* _Exercise details_:
Please output the lines shown below exactly as they appear.

* _Data for analysis_:
───
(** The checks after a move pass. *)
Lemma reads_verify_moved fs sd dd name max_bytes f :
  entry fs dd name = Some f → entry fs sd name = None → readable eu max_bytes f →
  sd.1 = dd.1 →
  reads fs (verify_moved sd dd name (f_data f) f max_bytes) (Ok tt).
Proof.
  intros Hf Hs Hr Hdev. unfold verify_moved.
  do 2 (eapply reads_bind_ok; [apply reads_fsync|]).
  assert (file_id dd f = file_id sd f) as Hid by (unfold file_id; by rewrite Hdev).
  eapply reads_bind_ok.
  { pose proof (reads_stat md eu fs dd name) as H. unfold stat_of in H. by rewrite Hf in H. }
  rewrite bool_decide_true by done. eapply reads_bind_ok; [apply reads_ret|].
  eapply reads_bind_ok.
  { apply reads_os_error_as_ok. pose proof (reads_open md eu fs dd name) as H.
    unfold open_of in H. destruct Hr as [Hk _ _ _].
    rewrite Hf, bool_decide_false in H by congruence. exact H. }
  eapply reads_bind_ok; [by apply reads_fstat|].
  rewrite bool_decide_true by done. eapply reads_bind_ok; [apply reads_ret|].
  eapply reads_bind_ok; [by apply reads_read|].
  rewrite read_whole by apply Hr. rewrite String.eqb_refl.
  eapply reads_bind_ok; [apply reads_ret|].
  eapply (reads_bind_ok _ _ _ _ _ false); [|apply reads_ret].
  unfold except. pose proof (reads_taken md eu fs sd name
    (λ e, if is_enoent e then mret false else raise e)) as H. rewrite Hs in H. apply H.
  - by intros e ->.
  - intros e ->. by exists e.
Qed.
───
* _Answer to this problem_:
(** The checks after a move pass. *)
Lemma reads_verify_moved fs sd dd name max_bytes f :
  entry fs dd name = Some f → entry fs sd name = None → readable eu max_bytes f →
  sd.1 = dd.1 →
  reads fs (verify_moved sd dd name (f_data f) f max_bytes) (Ok tt).
Proof.
  intros Hf Hs Hr Hdev. unfold verify_moved.
  do 2 (eapply reads_bind_ok; [apply reads_fsync|]).
  assert (file_id dd f = file_id sd f) as Hid by (unfold file_id; by rewrite Hdev).
  eapply reads_bind_ok.
  { pose proof (reads_stat md eu fs dd name) as H. unfold stat_of in H. by rewrite Hf in H. }
  rewrite bool_decide_true by done. eapply reads_bind_ok; [apply reads_ret|].
  eapply reads_bind_ok.
  { apply reads_os_error_as_ok. pose proof (reads_open md eu fs dd name) as H.
    unfold open_of in H. destruct Hr as [Hk _ _ _].
    rewrite Hf, bool_decide_false in H by congruence. exact H. }
  eapply reads_bind_ok; [by apply reads_fstat|].
  rewrite bool_decide_true by done. eapply reads_bind_ok; [apply reads_ret|].
  eapply reads_bind_ok; [by apply reads_read|].
  rewrite read_whole by apply Hr. rewrite String.eqb_refl.
  eapply reads_bind_ok; [apply reads_ret|].
  eapply (reads_bind_ok _ _ _ _ _ false); [|apply reads_ret].
  unfold except. pose proof (reads_taken md eu fs sd name
    (λ e, if is_enoent e then mret false else raise e)) as H. rewrite Hs in H. apply H.
  - by intros e ->.
  - intros e ->. by exists e.
Qed.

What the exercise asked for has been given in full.